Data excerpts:
= = =

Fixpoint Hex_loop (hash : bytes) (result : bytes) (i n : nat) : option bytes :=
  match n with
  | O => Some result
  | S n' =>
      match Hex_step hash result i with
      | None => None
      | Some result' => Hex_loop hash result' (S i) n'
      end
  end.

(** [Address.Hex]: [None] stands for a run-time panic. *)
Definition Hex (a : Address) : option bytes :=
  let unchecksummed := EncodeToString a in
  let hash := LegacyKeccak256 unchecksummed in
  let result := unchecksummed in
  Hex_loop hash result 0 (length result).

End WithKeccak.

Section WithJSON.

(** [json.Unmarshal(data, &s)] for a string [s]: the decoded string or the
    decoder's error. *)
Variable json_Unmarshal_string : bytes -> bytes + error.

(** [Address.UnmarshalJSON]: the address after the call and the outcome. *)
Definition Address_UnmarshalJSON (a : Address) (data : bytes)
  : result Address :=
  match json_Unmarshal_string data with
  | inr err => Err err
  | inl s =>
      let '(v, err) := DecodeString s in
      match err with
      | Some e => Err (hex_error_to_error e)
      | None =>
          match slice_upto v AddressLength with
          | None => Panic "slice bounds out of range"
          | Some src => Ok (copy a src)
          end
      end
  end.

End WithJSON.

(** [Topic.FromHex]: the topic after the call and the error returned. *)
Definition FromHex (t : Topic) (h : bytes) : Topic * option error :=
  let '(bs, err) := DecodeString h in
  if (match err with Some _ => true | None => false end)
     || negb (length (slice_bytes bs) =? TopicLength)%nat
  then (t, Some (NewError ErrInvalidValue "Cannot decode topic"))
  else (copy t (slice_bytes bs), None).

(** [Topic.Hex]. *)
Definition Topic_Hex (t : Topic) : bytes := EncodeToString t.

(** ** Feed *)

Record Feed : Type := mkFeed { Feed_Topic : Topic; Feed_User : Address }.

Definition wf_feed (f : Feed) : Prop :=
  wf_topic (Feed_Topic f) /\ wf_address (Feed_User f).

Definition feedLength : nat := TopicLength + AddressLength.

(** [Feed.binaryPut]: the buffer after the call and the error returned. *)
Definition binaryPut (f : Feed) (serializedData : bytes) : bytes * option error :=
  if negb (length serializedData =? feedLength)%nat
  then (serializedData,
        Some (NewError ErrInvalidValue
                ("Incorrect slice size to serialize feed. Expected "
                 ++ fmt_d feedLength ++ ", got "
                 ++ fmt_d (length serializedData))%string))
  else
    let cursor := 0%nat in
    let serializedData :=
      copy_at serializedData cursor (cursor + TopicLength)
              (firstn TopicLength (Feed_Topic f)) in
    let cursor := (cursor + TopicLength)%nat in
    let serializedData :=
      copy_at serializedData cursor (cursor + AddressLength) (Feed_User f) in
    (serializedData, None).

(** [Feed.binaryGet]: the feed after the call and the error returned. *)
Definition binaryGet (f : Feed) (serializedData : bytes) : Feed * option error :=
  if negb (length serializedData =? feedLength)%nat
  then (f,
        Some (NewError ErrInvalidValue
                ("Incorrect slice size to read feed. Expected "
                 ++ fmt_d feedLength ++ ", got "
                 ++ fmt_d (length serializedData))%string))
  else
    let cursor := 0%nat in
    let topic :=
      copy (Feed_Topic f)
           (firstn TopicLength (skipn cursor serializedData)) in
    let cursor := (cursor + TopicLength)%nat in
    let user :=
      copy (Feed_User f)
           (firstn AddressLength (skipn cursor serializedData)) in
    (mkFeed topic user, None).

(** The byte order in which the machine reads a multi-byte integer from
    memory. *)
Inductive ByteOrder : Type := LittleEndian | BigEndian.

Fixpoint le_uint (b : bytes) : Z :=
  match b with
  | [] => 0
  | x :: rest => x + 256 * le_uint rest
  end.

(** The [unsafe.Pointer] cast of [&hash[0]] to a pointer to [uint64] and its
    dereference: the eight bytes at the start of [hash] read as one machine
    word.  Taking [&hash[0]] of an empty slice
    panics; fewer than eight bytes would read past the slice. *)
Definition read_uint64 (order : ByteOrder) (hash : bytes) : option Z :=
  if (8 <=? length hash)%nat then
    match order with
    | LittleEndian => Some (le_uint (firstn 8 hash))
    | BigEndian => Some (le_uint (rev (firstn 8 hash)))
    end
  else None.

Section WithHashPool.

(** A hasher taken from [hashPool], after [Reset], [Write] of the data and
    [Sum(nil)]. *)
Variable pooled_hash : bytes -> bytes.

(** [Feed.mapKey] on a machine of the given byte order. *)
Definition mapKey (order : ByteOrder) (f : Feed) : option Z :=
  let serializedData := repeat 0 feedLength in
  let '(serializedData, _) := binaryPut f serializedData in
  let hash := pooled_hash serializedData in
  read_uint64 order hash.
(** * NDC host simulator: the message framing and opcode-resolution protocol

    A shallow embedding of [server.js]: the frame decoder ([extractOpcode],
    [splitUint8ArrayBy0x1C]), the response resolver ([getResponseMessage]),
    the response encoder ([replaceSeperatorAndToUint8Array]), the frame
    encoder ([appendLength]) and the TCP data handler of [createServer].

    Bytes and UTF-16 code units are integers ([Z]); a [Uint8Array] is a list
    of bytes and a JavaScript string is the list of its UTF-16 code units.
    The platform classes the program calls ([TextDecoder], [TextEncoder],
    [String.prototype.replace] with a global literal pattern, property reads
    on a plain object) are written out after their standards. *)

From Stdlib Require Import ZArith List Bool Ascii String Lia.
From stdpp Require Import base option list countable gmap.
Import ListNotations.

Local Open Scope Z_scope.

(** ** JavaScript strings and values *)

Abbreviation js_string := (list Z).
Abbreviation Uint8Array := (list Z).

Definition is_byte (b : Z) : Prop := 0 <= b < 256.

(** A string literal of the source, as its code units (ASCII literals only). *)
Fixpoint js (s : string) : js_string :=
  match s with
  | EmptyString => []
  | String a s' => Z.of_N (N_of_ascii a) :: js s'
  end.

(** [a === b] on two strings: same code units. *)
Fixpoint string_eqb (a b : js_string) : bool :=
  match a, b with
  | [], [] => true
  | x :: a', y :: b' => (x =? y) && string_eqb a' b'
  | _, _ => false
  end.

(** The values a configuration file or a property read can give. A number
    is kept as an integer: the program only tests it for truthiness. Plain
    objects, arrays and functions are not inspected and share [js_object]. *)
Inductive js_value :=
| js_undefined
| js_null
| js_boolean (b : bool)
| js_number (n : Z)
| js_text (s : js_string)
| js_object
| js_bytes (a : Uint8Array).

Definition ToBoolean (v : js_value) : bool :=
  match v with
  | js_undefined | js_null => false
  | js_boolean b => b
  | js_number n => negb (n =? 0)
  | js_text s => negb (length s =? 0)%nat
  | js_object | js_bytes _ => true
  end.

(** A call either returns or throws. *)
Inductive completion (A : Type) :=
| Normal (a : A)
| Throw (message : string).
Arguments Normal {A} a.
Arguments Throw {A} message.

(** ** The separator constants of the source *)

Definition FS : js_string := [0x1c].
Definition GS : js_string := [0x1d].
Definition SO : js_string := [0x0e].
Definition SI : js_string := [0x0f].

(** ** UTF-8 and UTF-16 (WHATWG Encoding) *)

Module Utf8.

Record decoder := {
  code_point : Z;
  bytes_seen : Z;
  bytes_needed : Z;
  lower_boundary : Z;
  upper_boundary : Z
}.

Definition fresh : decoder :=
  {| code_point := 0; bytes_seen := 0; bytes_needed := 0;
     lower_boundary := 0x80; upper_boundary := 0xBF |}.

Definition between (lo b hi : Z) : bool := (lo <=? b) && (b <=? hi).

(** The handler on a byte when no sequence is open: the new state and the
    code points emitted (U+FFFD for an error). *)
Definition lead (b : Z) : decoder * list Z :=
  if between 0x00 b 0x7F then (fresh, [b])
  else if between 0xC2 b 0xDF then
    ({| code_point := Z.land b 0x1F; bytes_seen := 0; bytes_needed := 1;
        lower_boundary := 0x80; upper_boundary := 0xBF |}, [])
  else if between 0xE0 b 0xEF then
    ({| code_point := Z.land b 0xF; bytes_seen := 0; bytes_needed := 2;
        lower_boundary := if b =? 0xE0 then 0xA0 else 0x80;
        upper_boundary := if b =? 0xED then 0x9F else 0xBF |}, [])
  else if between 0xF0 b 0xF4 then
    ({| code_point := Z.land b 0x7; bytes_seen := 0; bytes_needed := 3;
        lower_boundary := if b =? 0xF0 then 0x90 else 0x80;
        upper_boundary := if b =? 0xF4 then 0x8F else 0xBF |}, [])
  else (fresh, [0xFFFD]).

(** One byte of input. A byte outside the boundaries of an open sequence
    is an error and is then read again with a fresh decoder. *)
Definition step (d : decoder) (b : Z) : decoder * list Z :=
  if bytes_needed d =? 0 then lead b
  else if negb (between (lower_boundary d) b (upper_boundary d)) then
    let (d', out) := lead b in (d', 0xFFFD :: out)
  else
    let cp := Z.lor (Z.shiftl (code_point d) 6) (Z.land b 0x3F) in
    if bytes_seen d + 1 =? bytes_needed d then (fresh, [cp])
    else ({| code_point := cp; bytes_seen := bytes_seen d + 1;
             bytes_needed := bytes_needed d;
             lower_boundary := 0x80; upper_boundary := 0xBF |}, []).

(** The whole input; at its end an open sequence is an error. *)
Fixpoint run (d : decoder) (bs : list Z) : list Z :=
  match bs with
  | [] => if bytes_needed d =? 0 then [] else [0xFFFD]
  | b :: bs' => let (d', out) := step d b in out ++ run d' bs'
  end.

= = =

Problem requirements:
Show the lines above that have the word "Variable".

Solution to this task:
Variable json_Unmarshal_string : bytes -> bytes + error.
Variable pooled_hash : bytes -> bytes.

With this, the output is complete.